Is that 'million' a typo? I imagine $1.1m amounts to something like one homicide a year.
What if, in this case, pollution has a delayed effect? How would their methodology deal with that (it wouldn't)?
Personally, I think what happened here is the author started with a prior belief: ""Several years ago, Fort Collins experienced a fairly severe wildfire season," Burkhardt said. "The smoke was so bad that after a few days, I started to get frustrated, and I wondered if frustration and aggression would show up in aggregate crime data.""
and then they conducted a study that supported their belief, possibly making methodological errors along the way , generating a scientific narrative to support their belief.
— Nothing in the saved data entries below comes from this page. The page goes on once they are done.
(** C20 — Submission: [submitSpend] sends the transaction it was given exactly
    once, unless the shape check refuses it, in which case nothing is called. When
    it returns, the receipt names the hash the client returned and the capacity of
    the change output. A failure after the send (a client error or a hash the
    schema refuses) never sends again. *)
Theorem submit_sends_once (tx : Transaction) (w w' : world W chain_event) (r : res Receipt) :
  submitSpend tx w = (r, w') →
  (¬ spend_shape tx ∧ w' = w ∧
     r = Throw (TypeError "Spend transaction has an unexpected output shape")) ∨
  (spend_shape tx ∧ w_log w' = w_log w ++ [ESendTransaction tx "passthrough"] ∧
   ∀ receipt, r = Ok receipt →
     ∃ txHash change, sendTransaction tx "passthrough" (w_env w) = (Ok txHash, w_env w') ∧
       tx_outputs tx !! 1%nat = Some change ∧
       receipt = {| rc_txHash := txHash; rc_explorerUrl := EXPLORER_URL +:+ txHash;
                    rc_remainingCapacityShannons := dec (co_capacity change);
                    rc_status := "submitted" |}).
Proof.
  unfold submitSpend, spend_shape. intros H.
  destruct (decide (len (tx_outputs tx) = 2 ∧ len (tx_outputsData tx) = 2)) as [Hs|Hs].
  - right. split; [done|]. destruct Hs as [Hs1 Hs2]. rewrite Hs1, Hs2 in H.
    unfold mbind at 1, eff_bind at 1, lift at 1 in H. cbn [throw_if negb orb Z.eqb Pos.eqb] in H.
    unfold call_send, mbind at 1, eff_bind at 1 in H.
    destruct (call _ _ w) as [r1 w1] eqn:Ec. apply call_run in Ec as [Ec El].
    destruct r1 as [h|e]; [|by injection H as <- <-].
    destruct (tx_outputs tx !! 1%nat) as [o|] eqn:Eo.
    2: { cbn in H. injection H as <- <-. done. }
    unfold lift, mbind, eff_bind, zparse in H. cbn [from_option_or] in H.
    destruct (safeParse _ _) as [d|] eqn:Ed; cbn in H; injection H as <- <-; [|done].
    split; [done|]. intros rc [= <-]. exists h, o. split; [done|]. split; [done|].
    by apply submitted_receipt.
  - left. split; [done|].
    unfold mbind at 1, eff_bind at 1, lift at 1 in H.
    destruct (throw_if _ _) as [u|e] eqn:Et.
    + apply throw_if_Ok in Et. bool_simpl. tauto.
    + apply throw_if_Throw in Et as [_ ->]. by injection H as <- <-.
Qed.

(** The change cell of a confirmed spend. *)
Definition change_live (r : Receipt) (cell : Cell) : Prop :=
  co_type (cell_cellOutput cell) = None ∧ cell_outputData cell = "0x" ∧
  dec (co_capacity (cell_cellOutput cell)) = rc_remainingCapacityShannons r.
Edit: found a copy of the paper that wasn't paywalled, read the whole thing, and found their attempts to correct for bias wanting (section 4.2).
" Overall, our heterogeneity results indicate the most important explanatory factor in the relationship between pollution and crime is age, and the results are not ameliorated by higher incomes."
uh, ok. if you want to defend this paper go ahead but I've already read enough to know these folks started with a biased belief, carelessly analzyed the data in a way that supported their beliefs, and escalated the results into something that sounded far more significant and certain than their data shows.
An interesting result, to be sure, but correlation does not imply causation.
The researchers were careful to correct for other possible explanations, including weather, heat waves, precipitation, or more general, county-specific confounding factors."
https://www.sciencedaily.com/releases/2019/10/191003114007.h...
The paper's abstract says "The results suggest that a 10% reduction in daily PM2.5 and ozone could save $1.4 billion in crime costs per year, a previously overlooked cost associated with pollution." In my opinion this is a statement of a causal relationship, not merely a correlation.
I wonder why they didn't reverse that relationship, too, and propose that violent crime increases pollution.
I would love to read the actual paper, but it's only available to people with money.
Probably because you can easily rule out that possibility using common sense, whereas causation in the other direction is at least thinkable and worth investigating further.
more activity -> more pollution -> more crime
more activity -> more crime
Say what? You should write these scientists and explain, I'm sure they've never heard of this concept!